Before long Claressa was considered one of the best female boxers in her division, eventually qualifying for the 2012 Olympics where she not not only competed but won a gold medal. The first for a African-American female boxer in her entire state.

The girl from the bottom had made it to the top on the world’s biggest stage. She said, “I don’t walk around carrying a burden like, oh I was raped; oh, I was molested; oh, my mom didn’t believe me, because to me, all that is in the past and I overcame it. God let all that stuff happen to me because he saw that I was strong enough to handle it. He knew that I would be successful. His purpose was that all this would happen, and when I make it, when I win a gold medal, I’ll be able to tell my story, and they’ll be able to see that God is real.” Claressa Shields – a True Hero.

Ms Latiker

Ms. Latiker standing in front of a a memorial she built to memorize the 370 young victims of gun violence killed Chicago in 2012

Chances are you’ve never heard of Diane Latiker. Our President probably hadn’t either when Ms.Latiker typed him a letter. She wrote, ”Being a organizer from Roseland, I’m sure you understand the need that exist concerning the violence that’s taken the lives of thousands across our nation. We need your help Mr. President.”
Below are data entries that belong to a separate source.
(** C7.  [clear_items] called with [type = t] sends exactly one request, a
    DELETE to [/{t}] under the base URL, both as the function of the tool
    and through the executor; that address is not the one of the other
    status; and when the store answers with [data], the result is
    [JSON.stringify(data)]. *)
Theorem clear_items_deletes_one_status
  (fields : list (string * json)) (t : Status) (id : string) w :
  assoc "type" fields = Some (JStr (status_name t)) ->
  let call := {| call_name := "clear_items"; call_args := JObj fields;
                 call_id := id |} in
  let request := {| method := DELETE;
                    url := API_BASE_URL ++ "/" ++ status_name t;
                    body := undefined |} in
  http_log (fst (func clearItems (JObj fields) w)) = http_log w ++ [ request ] /\
  http_log (fst (run_tool_call TOOLS call w)) = http_log w ++ [ request ] /\
  url request <> (API_BASE_URL ++ "/" ++ status_name (opposite t))%string /\
  (forall data,
     snd (remote (ext w) request) = HttpOk data ->
     snd (func clearItems (JObj fields) w) = inr (JSON_stringify data) /\
     snd (run_tool_call TOOLS call w)
     = inr (ToolMessage (JSON_stringify data) "clear_items" id)).
Proof.
  intros Htype call request.
  pose proof (func_clearItems fields t w Htype) as Hfunc. fold request in Hfunc.
  unfold bind in Hfunc. rewrite axios_request_outcome in Hfunc.
  assert (Hrun : run_tool_call TOOLS call w =
                 match snd (remote (ext w) request) with
                 | HttpOk data =>
                     ({| ext := fst (remote (ext w) request);
                         http_log := http_log w ++ [ request ];
                         model_log := model_log w |},
                      inr (ToolMessage (JSON_stringify data)
                             "clear_items" id))
                 | HttpFail reason =>
                     ({| ext := fst (remote (ext w) request);
                         http_log := http_log w ++ [ request ];
                         model_log := model_log w |},
                      inr (error_result call (AxiosError reason)))
                 end).
  { unfold call.
    rewrite run_tool_call_found with (t := clearItems)
      by exact find_clear_items.
    cbn [call_args]. rewrite (tool_invoke_clearItems fields t w Htype).
    unfold bind, axios_delete. rewrite axios_request_outcome.
    fold request. now destruct (snd (remote (ext w) request)). }
  split; [| split; [| split]].
  - rewrite Hfunc. now destruct (snd (remote (ext w) request)).
  - rewrite Hrun. now destruct (snd (remote (ext w) request)).
  - destruct t; vm_compute; discriminate.
  - intros data Hok. now rewrite Hfunc, Hrun, Hok.
Qed.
You see Ms. Latiker is one of our unsung real heroes. In the city of Chicago, a city with a gang epidemic as well as the highest murder count in the nation, 507 in 2012 alone, she decided to do something heroic and step into the gap by starting ”Kids of the Block”, a youth mentoring and after school program for underserved poor kids on the cities’ Southside. Since she began, some 2000 kids have passed through the doors of her organization.

While Ms.Latiker and the world may never know for certain, she has undoubtedly saved many of these young people’s lives. All with no radio or TV shows or fanfare. But that’s what a real hero does, continues to fight the good fight even in the face of seemly insurmountable obstacles. All the while Screaming “No retreat, No surrender. Victory or death.”

Catherine Rohr

Catherine Rohr

Another hero I want to introduce you to is Catherine Rohr. An attractive young white lady who once earned millions of dollars as a Wall Street investment banker. A job she gave up to teach MBA style entrepreneur skills to incarcerated robbers and murders.
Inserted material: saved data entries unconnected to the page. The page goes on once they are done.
(** * The accounts store of the desktop client

    A model of [app/src/lib/stores/accounts-store.ts]: the in-memory list of
    signed-in accounts, its one-time asynchronous load from the data store and
    the credential store, and the operations [getAll], [addAccount],
    [removeAccount] and [refresh].

    The store is a JavaScript object whose methods are [async] functions.
    Each method is modelled as a function on the store's state; a rejected
    promise is a [Throw] result.  The constructor starts the load and returns
    while the load is suspended at its first [await]; that suspended
    computation is the [Pending] state of the loading promise, and [resume]
    runs it up to its next [await]. *)

From Stdlib Require Import ZArith.
From stdpp Require Import base option list strings pretty gmap.

Open Scope string_scope.
Open Scope list_scope.

(** ** Errors and results *)

(** A JavaScript error value: its [name] and its [message]. *)
Record Error := mkError { errName : string; errMessage : string }.

(** The outcome of a call that may throw (or of an awaited promise that may
    reject). *)
Inductive Result (A : Type) : Type :=
| Ok (a : A)
| Throw (e : Error).
Arguments Ok {A} a.
Arguments Throw {A} e.

(** Sequencing stops at the first throw. *)
Global Instance Result_bind : MBind Result := λ A B k r,
  match r with
  | Ok a => k a
  | Throw e => Throw e
  end.

(** [try { return await r } catch (e) { return fallback }]. *)
Definition tryCatch {A} (r : Result A) (fallback : A) : A :=
  match r with
  | Ok a => a
  | Throw _ => fallback
  end.

(** [a || b] on strings: the empty string is the only falsy string. *)
Definition or_else (a b : string) : string :=
  match a with
  | EmptyString => b
  | String _ _ => a
  end.

(** [a || b] where [a] may also be [null]. *)
Definition or_else_null (a : option string) (b : string) : string :=
  match a with
  | None => b
  | Some a => or_else a b
  end.

(** ** Data model *)

(** Modelled from the spec: [EmailVisibility] is declared in [lib/api], which
    is outside this file; the store only carries its values around. *)
Inductive EmailVisibility := VisPublic | VisPrivate | VisUnset.

Record IEmail := mkEmail {
  email : string;
  verified : bool;
  primary : bool;
  visibility : EmailVisibility
}.

(** The data-only interface for storage. *)
Module IAccount.
Record t := mk {
  token : string;
  login : string;
  endpoint : string;
  emails : list IEmail;
  avatarURL : string;
  id : Z;
  name : string
}.
End IAccount.

(** Modelled from the spec: the [Account] class of [models/account] is an
    immutable value with the seven fields below, built in the order of the
    constructor calls in the store, and [withToken] gives a copy with
    another token. *)
Module Account.
Record t := mk {
  login : string;
  endpoint : string;
  token : string;
  emails : list IEmail;
  avatarURL : string;
  id : Z;
  name : string
}.

Definition withToken (a : t) (token : string) : t :=
  mk (login a) (endpoint a) token (emails a) (avatarURL a) (id a) (name a).
End Account.

(** The part of the API's user record that the store reads. *)
Record IAPIUser := mkUser {
  user_id : Z;
  user_name : string;
  avatar_url : string
}.

(** ** Collaborators *)

(** [IDataStore]: a synchronous key-value store. *)
Class IDataStore (D : Type) := {
  ds_getItem : D → string → option string;
  ds_setItem : D → string → string → D
}.

(** [ISecureStore]: the credential store.  Every call may fail, and may
    change the store whether it fails or not. *)
Class ISecureStore (S : Type) := {
  ss_getItem : S → string → string → S * Result (option string);
  ss_setItem : S → string → string → string → S * Result unit;
  ss_deleteItem : S → string → string → S * Result unit
}.

(** What [API.fromAccount(account)] answers to [fetchAccount] and
    [fetchEmails] during one operation of the store. *)
Record API := mkAPI {
  fetchAccount : Account.t → Result IAPIUser;
  fetchEmails : Account.t → Result (list IEmail)
}.

(** Functions the store calls that live outside this file: the JSON codec of
    the platform, the key derivation of [lib/auth] and the avatar resolver of
    [lib/gravatar]. *)
Class Platform := {
  JSON_parse : string → Result (list IAccount.t);
  JSON_stringify : list Account.t → string;
  (** Modelled from the spec: the credential-store key is derived
      deterministically from the login and the endpoint. *)
  keyFor : string → string → string;
  getAvatarWithEnterpriseFallback : string → string → string → string
}.

Definition getKeyForAccount `{Platform} (account : Account.t) : string :=
  keyFor (Account.login account) (Account.endpoint account).

(** Modelled from the spec: [fatalError] of [lib/fatal-error] signals a
    programming-logic violation by throwing an [Error] with the message. *)
Definition fatalError {A} (msg : string) : Result A :=
  Throw (mkError "Error" msg).

(** Reading a property of [undefined]. *)
Definition typeError (msg : string) : Error := mkError "TypeError" msg.

(** ** The store *)

(** What the store does to the outside, in order: the events it emits and
    the writes it issues to the data store. *)
Inductive Effect :=
| DidUpdate
| DidError (e : Error)
| DataSetItem (key value : string).

(** The loading promise.  While it is pending, the load is suspended in its
    loop at [await this.secureStore.getItem(...)] for the head of [todo],
    with [accountsWithTokens] holding the accounts collected so far. *)
Inductive LoadingPromise :=
| Pending (todo : list IAccount.t) (accountsWithTokens : list Account.t)
| Resolved
| Rejected (e : Error).

Record AccountsStore (D S : Type) := mkStore {
  dataStore : D;
  secureStore : S;
  accounts : list Account.t;
  loadingPromise : LoadingPromise;
  effects : list Effect
}.
Arguments mkStore {D S}.
Arguments dataStore {D S}.
Arguments secureStore {D S}.
Arguments accounts {D S}.
Arguments loadingPromise {D S}.
Arguments effects {D S}.

Section Store.
Context {D S : Type} `{!IDataStore D, !ISecureStore S, !Platform}.

Abbreviation Store := (AccountsStore D S).

Definition set_dataStore (d : D) (s : Store) : Store :=
  mkStore d (secureStore s) (accounts s) (loadingPromise s) (effects s).

Definition set_secureStore (ss : S) (s : Store) : Store :=
  mkStore (dataStore s) ss (accounts s) (loadingPromise s) (effects s).

Definition set_accounts (l : list Account.t) (s : Store) : Store :=
  mkStore (dataStore s) (secureStore s) l (loadingPromise s) (effects s).

Definition set_loadingPromise (p : LoadingPromise) (s : Store) : Store :=
  mkStore (dataStore s) (secureStore s) (accounts s) p (effects s).

Definition perform (e : Effect) (s : Store) : Store :=
  mkStore (dataStore s) (secureStore s) (accounts s) (loadingPromise s)
          (effects s ++ [e]).

Definition emitUpdate (s : Store) : Store := perform DidUpdate s.

Definition emitError (e : Error) (s : Store) : Store := perform (DidError e) s.

(** [save]: strip the tokens, write the list under [users], emit an
    update. *)
Definition save (s : Store) : Store :=
  let usersWithoutTokens :=
    (λ account, Account.withToken account "") <$> accounts s in
  let blob := JSON_stringify usersWithoutTokens in
  emitUpdate
    (perform (DataSetItem "users" blob)
       (set_dataStore (ds_setItem (dataStore s) "users" blob) s)).

(** [updatedAccount]: the per-account network refresh. *)
Definition updatedAccount (api : API) (account : Account.t)
  : Result Account.t :=
  match Account.token account with
  | EmptyString =>
      fatalError
        "Cannot update an account which doesn't have a token: [object Object]"
  | String _ _ =>
      user ← fetchAccount api account;
      emails ← fetchEmails api account;
      match emails !! 0%nat with
      | None => Throw (typeError "Cannot read property 'email' of undefined")
      | Some first =>
          let defaultEmail := or_else (email first) "" in
          let avatarURL :=
            getAvatarWithEnterpriseFallback
              (avatar_url user) defaultEmail (Account.endpoint account) in
          Ok (Account.mk (Account.login account) (Account.endpoint account)
                (Account.token account) emails avatarURL
                (user_id user) (user_name user))
      end
  end.

(** [tryUpdateAccount]: the old account when the update fails. *)
Definition tryUpdateAccount (api : API) (account : Account.t) : Account.t :=
  tryCatch (updatedAccount api account) account.

(** *** The load *)

(** The account built from a stored record, before its token is known. *)
Definition accountWithoutToken (account : IAccount.t) : Account.t :=
  Account.mk (IAccount.login account) (IAccount.endpoint account) ""
    (IAccount.emails account) (IAccount.avatarURL account)
    (IAccount.id account) (IAccount.name account).

(** One round of the loop of [loadFromStore]. *)
Definition loadRecord (s : Store) (account : IAccount.t)
    (accountsWithTokens : list Account.t) : Store * list Account.t :=
  let key := getKeyForAccount (accountWithoutToken account) in
  match ss_getItem (secureStore s) key (IAccount.login account) with
  | (ss, Ok token) =>
      (set_secureStore ss s,
       accountsWithTokens ++
         [Account.withToken (accountWithoutToken account)
            (or_else_null token "")])
  | (ss, Throw e) =>
      (emitError e (set_secureStore ss s), accountsWithTokens)
  end.

(** The loop over the stored records. *)
Fixpoint loadRecords (s : Store) (rawAccounts : list IAccount.t)
    (accountsWithTokens : list Account.t) : Store * list Account.t :=
  match rawAccounts with
  | [] => (s, accountsWithTokens)
  | account :: rest =>
      let '(s', accountsWithTokens') :=
        loadRecord s account accountsWithTokens in
      loadRecords s' rest accountsWithTokens'
  end.

(** The end of [loadFromStore], after the loop; the promise resolves. *)
Definition finishLoad (s : Store) (accountsWithTokens : list Account.t)
  : Store :=
  set_loadingPromise Resolved
    (emitUpdate (set_accounts accountsWithTokens s)).

(** The loop and what follows it, run to the end. *)
Definition loadLoop (s : Store) (rawAccounts : list IAccount.t)
    (accountsWithTokens : list Account.t) : Store :=
  let '(s', accountsWithTokens') :=
    loadRecords s rawAccounts accountsWithTokens in
  finishLoad s' accountsWithTokens'.

(** [loadFromStore] up to its first [await]: what runs inside the
    constructor.  With no stored record the loop has no round and the
    function runs to its end at once. *)
Definition loadFromStore (s : Store) : Store :=
  match ds_getItem (dataStore s) "users" with
  | None => set_loadingPromise Resolved s
  | Some EmptyString => set_loadingPromise Resolved s
  | Some raw =>
      match JSON_parse raw with
      | Throw e => set_loadingPromise (Rejected e) s
      | Ok [] => finishLoad s []
      | Ok rawAccounts => set_loadingPromise (Pending rawAccounts []) s
      end
  end.

Definition constructor (dataStore : D) (secureStore : S) : Store :=
  loadFromStore (mkStore dataStore secureStore [] Resolved []).

(** The scheduler resumes the suspended load: the awaited lookup settles,
    the round ends, and the load either suspends at the next lookup or
    finishes. *)
Definition resume (s : Store) : Store :=
  match loadingPromise s with
  | Pending [] accountsWithTokens => finishLoad s accountsWithTokens
  | Pending (account :: rest) accountsWithTokens =>
      let '(s', accountsWithTokens') :=
        loadRecord s account accountsWithTokens in
      match rest with
      | [] => finishLoad s' accountsWithTokens'
      | _ :: _ => set_loadingPromise (Pending rest accountsWithTokens') s'
      end
  | Resolved | Rejected _ => s
  end.

(** [await this.loadingPromise]: the caller's continuation runs once the
    load has settled. *)
Definition awaitLoading (s : Store) : Store :=
  match loadingPromise s with
  | Pending todo accountsWithTokens => loadLoop s todo accountsWithTokens
  | Resolved | Rejected _ => s
  end.

(** A method body behind the gate: a rejected load rejects the method. *)
Definition gated {A} (s : Store) (body : Store → Store * Result A)
  : Store * Result A :=
  let s0 := awaitLoading s in
  match loadingPromise s0 with
  | Rejected e => (s0, Throw e)
  | Resolved | Pending _ _ => body s0
  end.

(** *** The public operations *)

Definition getAll (s : Store) : Store * Result (list Account.t) :=
  gated s (λ s0, (s0, Ok (accounts s0))).

Definition addAccount (api : API) (account : Account.t) (s : Store)
  : Store * Result unit :=
  gated s (λ s0,
    let updated := tryCatch (updatedAccount api account) account in
    match ss_setItem (secureStore s0) (getKeyForAccount updated)
            (Account.login updated) (Account.token updated) with
    | (ss, Throw e) => (emitError e (set_secureStore ss s0), Ok ())
    | (ss, Ok _) =>
        (save (set_accounts (accounts s0 ++ [updated])
                 (set_secureStore ss s0)), Ok ())
    end).

(** [refresh] up to its [await]: the per-account updates of the accounts
    the store holds when the method is called.  No gate comes first. *)
Definition refresh_begin (api : API) (s : Store) : list Account.t :=
  tryUpdateAccount api <$> accounts s.

(** [refresh] after its [await]: install the results in the store as it is
    by then, save, emit an update. *)
Definition refresh_end (results : list Account.t) (s : Store) : Store :=
  emitUpdate (save (set_accounts results s)).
At the age of 25, Ms. Rohr became a born-again Christian and took a trip to several Texas prisons with a church group whom she was visting. It was during one of these trips that Ms. Rohr got the inspiration to teach business classes to inmates. According to Ms. Rohr, “these men exhibited many of the same qualities she looked for when she met with founders and investors.”

Fired up, Ms. Rohr quit her cushy investment banker job, moved to Texas and started the, “Prison Entrepreneurship” program, or PEP for short, with her own money.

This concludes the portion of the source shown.